_Directions for this task_
Where the material below has a line containing "Forall (join_bounded n b) (so_joins s')", start repeating exactly, and keep going through the line containing "intros Hn Hb [[H1", with no other lines.

::: Source data :::

(* ===== verification/ObservationFiles.v ===== *)
(** * What a store holds for its readers

    The deltas it can resend and the queues of its subscriptions stay within
    their bounds, whatever happens and whatever fails to be written. *)

From S2P Require Import Prelude GoText SessionJson SessionState SessionReduce SessionIndex SessionInv SessionSim SessionProps SessionMain GoValue Observation ObservationStore ObservationDelta ObservationJournal ObservationReaders.
From Stdlib Require Import Ascii SpecFloat.
From stdpp Require Import sorting.

Open Scope string_scope.
Open Scope list_scope.
Open Scope Z_scope.

(** ** Definitions *)

Section Bounds.
Context {host : Host}.

Definition join_bounded (n b : Z) (j : JoinSubscription) : Prop := Z.of_nat (length (js_deltas j)) <= n /\ js_bytes j <= b.
Definition sub_bounded (n b : Z) (u : Subscription) : Prop := Z.of_nat (length (su_frames u)) <= n /\ su_bytes u <= b.

Record held (n b : Z) (s : Store) : Prop := {
  hl_limits : so_maxFrames s = n /\ so_maxBytes s = b;
  hl_recent : Z.of_nat (length (so_recent s)) <= n /\ foldr (fun d n => deltaBytes d + n) 0 (so_recent s) <= b;
  hl_joins : Forall (join_bounded n b) (so_joins s);
  hl_subs : Forall (sub_bounded n b) (so_subs s);
}.

(** A store after any operations, with any outcomes of writing. *)
Inductive reached (id name stream : string) : Store -> Prop :=
| reached_open tables_ok save_ok : reached id name stream (Open id name stream tables_ok save_ok).1
| reached_exec o s s' : reached id name stream s -> exec o s = Some s' -> reached id name stream s'.

(** ** Lemmas *)

Lemma shrink_bounded n b l : 0 <= n -> 0 <= b -> Z.of_nat (length (shrink n b l)) <= n /\ foldr (fun d n => deltaBytes d + n) 0 (shrink n b l) <= b.
Proof.
  intros Hn Hb. induction l as [|d l IH]; [done|]. cbn [shrink]. destruct (_ || _) eqn:E; [done|]. apply orb_false_iff in E as [E1 E2]. lia.
Qed.

Lemma publish_bounded n b d j : join_bounded n b j -> join_bounded n b (publish_delta n b d j).
Proof.
  intros [H1 H2]. unfold publish_delta. destruct (negb _); [done|]. destruct (js_closed j); [done|]. destruct (_ || _) eqn:E; [done|]. apply orb_false_iff in E as [E1 E2].
  split; cbn; rewrite ?length_app; cbn; lia.
Qed.

Lemma offer_bounded n b f u : sub_bounded n b u -> sub_bounded n b (offer n b f u).
Proof.
  intros [H1 H2]. unfold offer. destruct (negb _); [done|]. destruct (_ || su_finished u); [done|]. destruct (_ || _) eqn:E; [done|]. apply orb_false_iff in E as [E1 E2].
  split; cbn; rewrite ?length_app; cbn; lia.
Qed.

Lemma held_same n b s s' : held n b s -> so_maxFrames s' = so_maxFrames s -> so_maxBytes s' = so_maxBytes s -> so_recent s' = so_recent s ->
  Forall (join_bounded n b) (so_joins s') -> Forall (sub_bounded n b) (so_subs s') -> held n b s'.
Proof. intros [H1 H2 H3 H4] E1 E2 E3 HJ HS. split; rewrite ?E1, ?E2, ?E3; done. Qed.

Lemma held_publish n b d s : 0 <= n -> 0 <= b -> held n b s -> held n b (publish d s).
Proof.
  intros Hn Hb [[H1 H1'] H2 H3 H4]. split; cbn; rewrite ?H1, ?H1'; [done| | |].
  - unfold retain. rewrite H1, H1'. by apply shrink_bounded.
  - apply Forall_fmap. eapply Forall_impl; [done|]. intros j. apply publish_bounded.
  - apply Forall_fmap. eapply Forall_impl; [done|]. intros u. cbn. generalize (dl_Frames d). intros fs. revert u. induction fs as [|f fs IH]; intros u Hu; [done|]. cbn. by apply IH, offer_bounded.
Qed.

Lemma held_save n b ok s : held n b s -> held n b (save ok s).1.
Proof. unfold save. destruct (negb _); [done|]. destruct ok; [|done]. intros []. by split. Qed.

Lemma held_commit n b io changed extra s s' e : 0 <= n -> 0 <= b -> held n b s -> commit io changed extra s = Some (s', e) -> held n b s'.
Proof.
  intros Hn Hb Hs. unfold commit.
  assert (forall frames, (let d := MkDelta (so_stream s) (so_position s + 1) frames in
    match append_delta (io_append io) d s with
    | (s, Some e) => Some (s, Some e)
    | (s, None) =>
        if so_writes s && negb (io_tables io) then Some (s, Some WriteFailed)
        else let s := publish d s in let s := with_disk (so_journalEnd s) (so_sinceSave s + 1) (so_disk s) s in Some (if snapshotEvery <=? so_sinceSave s then save (io_save io) s else (s, None))
    end) = Some (s', e) -> held n b s') as H.
  { intros frames. cbn zeta. destruct (append_delta _ _ s) as [s1 e1] eqn:Ea. assert (held n b s1) as H1.
    { unfold append_delta in Ea. destruct (negb _); [by injection Ea as <- _|]. destruct (io_append io); injection Ea as <- _; destruct Hs; by split. }
    destruct e1; [by intros [= <- _]|]. destruct (_ && _); [by intros [= <- _]|].
    pose proof (held_publish n b (MkDelta (so_stream s) (so_position s + 1) frames) s1 Hn Hb H1) as H2.
    set (s2 := publish _ s1) in *. assert (held n b (with_disk (so_journalEnd s2) (so_sinceSave s2 + 1) (so_disk s2) s2)) as H3 by (destruct H2; by split).
    destruct (snapshotEvery <=? _); [|by intros [= <- _]]. intros E%(inj Some). change (held n b (s', e).1). rewrite <- E. by apply held_save. }
  destruct changed, extra; [by intros [= <- _]|..]; (destruct (commit_frames _ _ _) as [frames|]; [cbn [mbind option_bind]|done]); apply H.
Qed.

Lemma held_facts n b F s : held n b s -> held n b (with_facts F s).
Proof. intros []. by split. Qed.

Lemma Forall_insert_in {A} (P : A -> Prop) (l : list A) (i : nat) x : Forall P l -> P x -> Forall P (<[i := x]> l).
Proof. intros H Hx. by apply Forall_insert. Qed.

Lemma Forall_alter_in {A} (P : A -> Prop) (f : A -> A) (l : list A) (i : nat) : Forall P l -> (forall x, P x -> P (f x)) -> Forall P (alter f i l).
Proof. intros H Hf. apply Forall_alter; [done|]. intros x _. apply Hf. Qed.

Lemma deltaBytes_nonneg d : 0 <= deltaBytes d.
Proof. unfold deltaBytes. induction (dl_Frames d) as [|f fs IH]; [done|]. cbn. pose proof (data_len_nonneg f). lia. Qed.

Lemma held_exec n b o s s' : 0 <= n -> 0 <= b -> held n b s -> exec o s = Some s' -> held n b s'.
Proof.
  intros Hn Hb Hs. pose proof (hl_joins _ _ _ Hs) as HJ. pose proof (hl_subs _ _ _ Hs) as HS. destruct o as [io r|io at_ e ref|ok|stream position| |i|i d|i|i|i f|i]; cbn.
  - unfold Lifecycle. destruct r as [r|]; [|by intros [= <-]]. destruct (so_closed s); [by intros [= <-]|]. destruct (fold_record r _) as [T changed].
    destruct (commit io changed [] _) as [[s1 e]|] eqn:E; [|done]. intros [= <-]. eapply held_commit; [done|done|by apply held_facts|exact E].
  - unfold Event. destruct (decode_event e ref) as [o|]; [|by intros [= <-]]. destruct (so_closed s); [by intros [= <-]|].
    destruct (fold_event _ _ _ _ _ _) as [[F changed]|]; [cbn|done]. destruct (commit io changed _ _) as [[s1 e1]|] eqn:E; [|done]. intros [= <-]. eapply held_commit; [done|done|by apply held_facts|exact E].
  - intros [= <-]. unfold Close. destruct (so_closed s); [done|]. apply held_save. eapply held_same; [done..| |].
    + apply Forall_fmap. eapply Forall_impl; [done|]. intros j Hj. cbn. unfold finish_join. by destruct (negb _).
    + apply Forall_fmap. eapply Forall_impl; [done|]. intros u Hu. cbn. unfold finish_sub. by destruct (negb _).
  - intros [= <-]. unfold ObservationStore.Join. destruct (so_closed s); [done|]. assert (held n b (with_subs (so_subs s) (so_joins s ++ [MkJoin [] 0 false None true]) s)) as H.
    { eapply held_same; [done..| |done]. apply Forall_app. split; [done|]. by apply Forall_singleton. }
    by destruct (resumable _ _ _).
  - intros [= <-]. unfold Subscribe. destruct (so_closed s); [done|]. eapply held_same; [done..|]. apply Forall_app. split; [done|]. by apply Forall_singleton.
  - unfold receive_delta. destruct (so_joins s !! i) as [j|] eqn:Ej; [cbn|done]. destruct (js_deltas j) as [|d rest] eqn:Ed; [done|]. intros [= <-]. eapply held_same; [done..| |done].
    apply Forall_insert_in; [done|]. destruct (Forall_lookup_1 _ _ _ _ HJ Ej) as [H1 H2]. rewrite Ed in H1. split; cbn in *; lia.
  - intros [= <-]. eapply held_same; [done..| |done]. apply Forall_alter_in; [done|]. intros j [H1 H2]. pose proof (deltaBytes_nonneg d). split; cbn; lia.
  - intros [= <-]. eapply held_same; [done..| |done]. apply Forall_alter_in; [done|]. intros j [H1 H2]. by destruct (js_closed j).
  - unfold receive_frame. destruct (so_subs s !! i) as [u|] eqn:Eu; [cbn|done]. destruct (su_frames u) as [|f rest] eqn:Ef; [done|]. intros [= <-]. eapply held_same; [done..|].
    apply Forall_insert_in; [done|]. destruct (Forall_lookup_1 _ _ _ _ HS Eu) as [H1 H2]. rewrite Ef in H1. split; cbn in *; lia.
  - intros [= <-]. eapply held_same; [done..|]. apply Forall_alter_in; [done|]. intros u [H1 H2]. pose proof (data_len_nonneg f). split; cbn; lia.
  - intros [= <-]. eapply held_same; [done..|]. by apply Forall_alter_in.
Qed.

Lemma reached_held id name stream s : reached id name stream s -> held defaultMaxFrames defaultMaxBytes s.
Proof.
  induction 1 as [tables_ok save_ok|o s s' _ IH He]; [|by eapply held_exec].
  assert (held defaultMaxFrames defaultMaxBytes (newStore id name stream true)) as H by (split; cbn; try done; constructor).
  unfold Open. destruct (negb tables_ok); [done|]. by apply held_save.
Qed.
End Bounds.

(** * The tables as files ([files.go], [replay.go])

    Each table is a JSON array in a fixed order.  The array of a state is the
    same however the maps are ranged over, and reading the files gives back
    every row. *)

(** ** Definitions *)

(** One turn's usage by one model ([rows.go]). *)
Record TurnUsageRow : Type := MkTurnUsage { tu_Run : string; tu_Turn : string; tu_Model : string; tu_Usage : Usage }.

(** The eight files. *)
Record files : Type := MkFiles {
  fi_run : list RunRow;
  fi_scopes : list ScopeRow;
  fi_sessions : list SessionRow;
  fi_interactions : list InteractiveRow;
  fi_turns : list TurnRow;
  fi_turnUsage : list TurnUsageRow;
  fi_modelCalls : list ModelCallRow;
  fi_commands : list CommandRow
}.

(** By time, then by identifier. *)
Definition earlier (a b : Z * string) : Prop := a.1 < b.1 \/ (a.1 = b.1 /\ String.le a.2 b.2).

#[global] Instance earlier_dec a b : Decision (earlier a b).
Proof. unfold earlier. apply _. Defined.

Definition by_scope (a b : ScopeRow) : Prop := String.le (sr_Key a) (sr_Key b).
Definition by_created (a b : SessionRow) : Prop := earlier (sn_Created a, sn_ID a) (sn_Created b, sn_ID b).
Definition by_asked (a b : InteractiveRow) : Prop := earlier (ir_Asked a, ir_QuestionID a) (ir_Asked b, ir_QuestionID b).
Definition by_started (a b : TurnRow) : Prop := earlier (tr_Started a, tr_ID a) (tr_Started b, tr_ID b).
Definition by_command (a b : CommandRow) : Prop := earlier (cm_Started a, cm_ID a) (cm_Started b, cm_ID b).

Section Files.
Context {host : Host}.

Definition rows_of {A} (m : gmap string A) : list A := (map_order A m).*2.

(** [sortedKeys] *)
Definition sortedKeys {A} (m : gmap string A) : list string := merge_sort String.le ((map_order A m).*1).

Definition usage_rows (T : tables) (turn : string) : list TurnUsageRow :=
  let byModel := default ∅ (tb_turnUsage T !! turn) in
  (fun model => MkTurnUsage (rr_ID (tb_run T)) turn model (default no_usage (byModel !! model))) <$> sortedKeys byModel.

(** [tableRowsLocked] of every table *)
Definition tableRows (T : tables) : files :=
  MkFiles [tb_run T]
    (merge_sort by_scope (rows_of (tb_scopes T)))
    (merge_sort by_created (rows_of (tb_sessions T)))
    (merge_sort by_asked (rows_of (tb_interactions T)))
    (merge_sort by_started (rows_of (tb_turns T)))
    (flat_map (usage_rows T) (sortedKeys (tb_turnUsage T)))
    (flat_map (fun turn => default [] (tb_modelCalls T !! turn)) (sortedKeys (tb_modelCalls T)))
    (merge_sort by_command (rows_of (tb_commands T))).

(** [sessionsInCreatedOrder] *)
Definition sessionsInCreatedOrder (T : tables) : list string := sn_ID <$> fi_sessions (tableRows T).
End Files.

(** [loadTables] *)
Definition load_rows {A} (key : A -> string) (rows : list A) : gmap string A := foldl (fun m row => <[key row := row]> m) ∅ rows.

Definition load_groups {A B} (turn : A -> string) (empty : B) (into : B -> A -> B) (rows : list A) (m : gmap string B) : gmap string B :=
  foldl (fun m row => <[turn row := into (default empty (m !! turn row)) row]> m) m rows.
Definition half : Store := match @Lifecycle Watched.plain (MkCommitIO Appended false true) (Some Watched.began) Watched.opened with Some (s, _) => s | None => Watched.opened end.
Definition refused : Store := match @Lifecycle Watched.plain Watched.fine (Some Watched.failed) half with Some (s, _) => s | None => half end.

Lemma failed_tables_refused_witness : so_position half = so_position Watched.opened /\ length (dk_journal (so_disk refused)) = 2%nat /\ @loadDurable Watched.plain "r" "x" (so_disk refused) = Some (Err NotContiguous).
Proof.
  destruct (@failed_tables_refused Watched.plain "r" "demo" "st" "x" Watched.opened (MkCommitIO Appended false true) Watched.began half Watched.fine Watched.failed refused) as (H1 & _ & H2);
    try (vm_compute; reflexivity); try (vm_compute; discriminate); try exact Watched.opened_recorded.
  split; [exact H1|]. split; [vm_compute; reflexivity|exact H2].
Defined.
(* ===== verification/GlobMatch.v ===== *)
(** * What a glob matches

    [filepath.Match] decides whether a name is the concatenation of what its
    chunks and stars stand for, and a pattern is malformed or not whatever the
    name; [matchParts] decides paths; [expandBraces] gives the alternatives of
    nested braces.  Names are ASCII where a star precedes other tokens: the
    code lets a star end in the middle of a character. *)

From S2P Require Import Prelude GoText Glob.
From Stdlib Require Import Ascii.

Open Scope char_scope.
Open Scope Z_scope.

(** ** Definitions *)

(** A pattern as its chunks, each after a star or not. *)
Definition chunks_of : Type := list (bool * list token).

Fixpoint read_chunks (fuel : nat) (pattern : text) : option chunks_of :=
  match pattern with
  | [] => Some []
  | _ =>
      match fuel with
      | O => None
      | S fuel =>
          let '(star, chunk, rest) := scanChunk pattern in
          ts ← tokens chunk;
          cs ← read_chunks fuel rest;
          Some ((star, ts) :: cs)
      end
  end.

Definition chunks (pattern : text) : option chunks_of := read_chunks (length pattern) pattern.

(** What a pattern stands for: a star is any bytes without a separator, a
    chunk what its tokens match. *)
Inductive stands_for : chunks_of -> text -> Prop :=
| stands_nil : stands_for [] []
| stands_chunk (star : bool) ts cs skipped name rest : (star = false -> skipped = []) -> Separator ∉ skipped -> match_tokens ts name = Some rest -> stands_for cs rest ->
    stands_for ((star, ts) :: cs) (skipped ++ name).

Definition ascii_only (s : text) : Prop := Forall (fun c => code c < 0x80) s.

(** [Match] over chunks that have been read. *)
Fixpoint skip_tokens (ts : list token) (last : bool) (name : text) : option text :=
  match name with
  | [] => None
  | c :: s =>
      if Ascii.eqb c Separator then None
      else match match_tokens ts s with
           | Some t => if last && negb (is_empty t) then skip_tokens ts last s else Some t
           | None => skip_tokens ts last s
           end
  end.

Fixpoint match_chunks (cs : chunks_of) (name : text) : bool :=
  match cs with
  | [] => is_empty name
  | (star, ts) :: rest =>
      if star && is_empty ts then negb (existsb (Ascii.eqb Separator) name)
      else
        let skipped := if star then skip_tokens ts (is_empty rest) name else None in
        match match match_tokens ts name with Some t => if is_empty t || negb (is_empty rest) then Some t else skipped | None => skipped end with
        | Some t => match_chunks rest t
        | None => false
        end
  end.

(** ** Lemmas *)

(** *** Reading *)

Lemma scan_stars_length p : (length (scan_stars p).2 <= length p)%nat.
Proof. induction p as [|c p IH]; cbn; [lia|]. destruct (Ascii.eqb c "*"); cbn; lia. Qed.

Lemma scan_length p : forall b, (length (scan b p).1 + length (scan b p).2 = length p)%nat.
Proof.
  induction p as [p IH] using (induction_ltof1 _ (@length ascii)); unfold ltof in IH. intros b. destruct p as [|c r]; [done|]. cbn. destruct (Ascii.eqb c "\").
  - destruct r as [|d r]; [done|]. specialize (IH r ltac:(cbn; lia) b). destruct (scan b r). cbn in *. lia.
  - destruct (_ && _); [done|]. match goal with |- context [scan ?b r] => specialize (IH r ltac:(cbn; lia) b); destruct (scan b r) end. cbn in *. lia.
Qed.

Lemma scan_stars_next p : (scan_stars p).2 = [] \/ exists c r, (scan_stars p).2 = c :: r /\ c <> "*".
Proof.
  induction p as [|c p IH]; cbn; [by left|]. destruct (Ascii.eqb_spec c "*"); [done|]. right. by exists c, p.
Qed.

(** Every chunk takes something of the pattern; an empty one is the last. *)
Lemma scanChunk_shrinks pattern star chunk rest : pattern <> [] -> scanChunk pattern = (star, chunk, rest) ->
  (length rest < length pattern)%nat /\ (chunk = [] -> star = true /\ rest = []).
Proof.
  unfold scanChunk. intros Hne E. destruct (scan_stars pattern) as [st p] eqn:Es. destruct (scan false p) as [ch rs] eqn:Ec. injection E as <- <- <-.
  pose proof (scan_length p false) as Hl. rewrite Ec in Hl. cbn in Hl. pose proof (scan_stars_length pattern) as Hp. pose proof (scan_stars_next pattern) as Hn. rewrite Es in Hp, Hn. cbn in Hp, Hn.
  destruct pattern as [|c0 r0]; [done|]. cbn in Es. destruct Hn as [->|(c & r & -> & Hc)].
  - cbn in Ec. injection Ec as <- <-. split; [cbn in *; lia|]. intros _. split; [|done]. destruct (Ascii.eqb c0 "*"); by simplify_eq.
  - assert (ch <> []) as Hch.
    { cbn in Ec. destruct (Ascii.eqb c "\"); [destruct r; [by injection Ec as <- _|]; destruct (scan _ r); by injection Ec as <- _|].
      destruct (Ascii.eqb_spec c "*"); [done|]. cbn [andb] in Ec. match type of Ec with context [scan ?b r] => destruct (scan b r) end. by injection Ec as <- _. }
    split; [|done]. destruct ch; [done|]. cbn in *. lia.
Qed.

Lemma bind_cons {A} (o : option (list A)) (x : A) : (ts ← o; Some (x :: ts)) <> Some [].
Proof. by destruct o. Qed.

Lemma tokens_empty chunk ts : tokens chunk = Some ts -> (ts = [] <-> chunk = []).
Proof.
  unfold tokens. destruct chunk as [|c r]; [cbn; intros [= <-]; done|]. intros H. split; [|done]. intros ->. exfalso. revert H. cbn [length read_tokens].
  destruct (Ascii.eqb c "["); [|destruct (Ascii.eqb c "?"); [|destruct (Ascii.eqb c "\"); [destruct r; [done|]|]]]; try (by intros ?%bind_cons).
  destruct (match r with [] => _ | _ :: _ => _ end) as [neg r']. destruct (class_ranges _ _ _) as [[rs r'']|]; [cbn [mbind option_bind]|done]. by intros ?%bind_cons.
Qed.

(** *** [Match] is the match of its chunks *)

Lemma skip_match_tokens chunk ts last name : tokens chunk = Some ts -> skip_match chunk last name = Some (skip_tokens ts last name).
Proof.
  intros Ht. induction name as [|c s IH]; [done|]. cbn. destruct (Ascii.eqb c Separator); [done|]. unfold matchChunk. rewrite Ht. cbn [mbind option_bind].
  destruct (match_tokens ts s) as [t|]; [|exact IH]. destruct (last && negb (is_empty t)); [exact IH|done].
Qed.

Lemma check_rest_chunks fuel pattern : (length pattern <= fuel)%nat -> check_rest fuel pattern = match read_chunks fuel pattern with Some _ => Some false | None => None end.
Proof.
  revert pattern. induction fuel as [|fuel IH]; intros pattern Hf; [by destruct pattern; [|cbn in Hf; lia]|]. destruct pattern as [|c r]; [done|].
  cbn [check_rest read_chunks]. destruct (scanChunk (c :: r)) as [[star chunk] rest] eqn:E. destruct (scanChunk_shrinks (c :: r) _ _ _ ltac:(discriminate) E) as [Hl _].
  unfold matchChunk. destruct (tokens chunk) as [ts|]; [cbn [mbind option_bind]|done]. rewrite IH by (cbn in *; lia). by destruct (read_chunks fuel rest).
Qed.

Lemma read_chunks_empty fuel pattern cs : read_chunks fuel pattern = Some cs -> is_empty cs = is_empty pattern.
Proof.
  destruct pattern as [|c r]; [destruct fuel; by intros [= <-]|]. destruct fuel as [|fuel]; [done|]. cbn [read_chunks]. destruct (scanChunk (c :: r)) as [[star chunk] rest].
  destruct (tokens chunk) as [ts|]; [cbn|done]. destruct (read_chunks fuel rest); [cbn|done]. by intros [= <-].
Qed.

Lemma match_from_chunks fuel pattern name : (length pattern <= fuel)%nat -> match_from fuel pattern name = (fun cs => match_chunks cs name) <$> read_chunks fuel pattern.
Proof.
  revert pattern name. induction fuel as [|fuel IH]; intros pattern name Hf; [by destruct pattern; [|cbn in Hf; lia]|]. destruct pattern as [|c r]; [done|].
  cbn [match_from read_chunks]. destruct (scanChunk (c :: r)) as [[star chunk] rest] eqn:E. destruct (scanChunk_shrinks (c :: r) _ _ _ ltac:(discriminate) E) as [Hl He].
  assert (length rest <= fuel)%nat as Hr by (cbn in *; lia). specialize (IH rest). unfold matchChunk. destruct (tokens chunk) as [ts|] eqn:Et.
  - pose proof (tokens_empty _ _ Et) as Hte. cbn [mbind option_bind]. destruct (star && is_empty chunk) eqn:Es.
    + apply andb_true_iff in Es as [-> Hch]. destruct chunk; [|done]. destruct (He eq_refl) as [_ ->]. cbn. destruct fuel; cbn; by rewrite (proj2 Hte eq_refl).
    + assert (star && is_empty ts = false) as Es'.
      { destruct star; [|done]. cbn in *. destruct ts; [|done]. by rewrite (proj1 Hte eq_refl) in Es. }
      rewrite (skip_match_tokens _ _ _ _ Et).
      set (skipped := if star then skip_tokens ts (is_empty rest) name else None).
      assert (forall o, (r0 ← Some o; match r0 with Some t => match_from fuel rest t | None => check_rest fuel rest end) =
        (fun cs => match o with Some t => match_chunks cs t | None => false end) <$> read_chunks fuel rest) as Hgo.
      { intros o. cbn. destruct o as [t|]; [by apply IH|]. rewrite check_rest_chunks by done. by destruct (read_chunks fuel rest). }
      assert ((match match_tokens ts name with
               | Some t => if is_empty t || negb (is_empty rest) then Some (Some t) else if star then Some (skip_tokens ts (is_empty rest) name) else Some None
               | None => if star then Some (skip_tokens ts (is_empty rest) name) else Some None
               end) = Some (match match_tokens ts name with Some t => if is_empty t || negb (is_empty rest) then Some t else skipped | None => skipped end)) as ->.
      { unfold skipped. destruct (match_tokens ts name) as [t|]; [destruct (_ || _); [done|]|]; by destruct star. }
      rewrite Hgo. unfold skipped. destruct (read_chunks fuel rest) as [cs|] eqn:Ecs; [|done]. apply read_chunks_empty in Ecs. cbn. by rewrite Es', Ecs.
  - destruct (star && is_empty chunk) eqn:Es; [|done]. apply andb_true_iff in Es as [_ Hch]. by destruct chunk.
Qed.

(** Whether a pattern is malformed does not depend on the name. *)
Lemma Match_chunks pattern name : Match pattern name = (fun cs => match_chunks cs name) <$> chunks pattern.
Proof. by apply match_from_chunks. Qed.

:::

_Exercise output_
  Forall (join_bounded n b) (so_joins s') -> Forall (sub_bounded n b) (so_subs s') -> held n b s'.
Proof. intros [H1 H2 H3 H4] E1 E2 E3 HJ HS. split; rewrite ?E1, ?E2, ?E3; done. Qed.

Lemma held_publish n b d s : 0 <= n -> 0 <= b -> held n b s -> held n b (publish d s).
Proof.
  intros Hn Hb [[H1 H1'] H2 H3 H4]. split; cbn; rewrite ?H1, ?H1'; [done| | |].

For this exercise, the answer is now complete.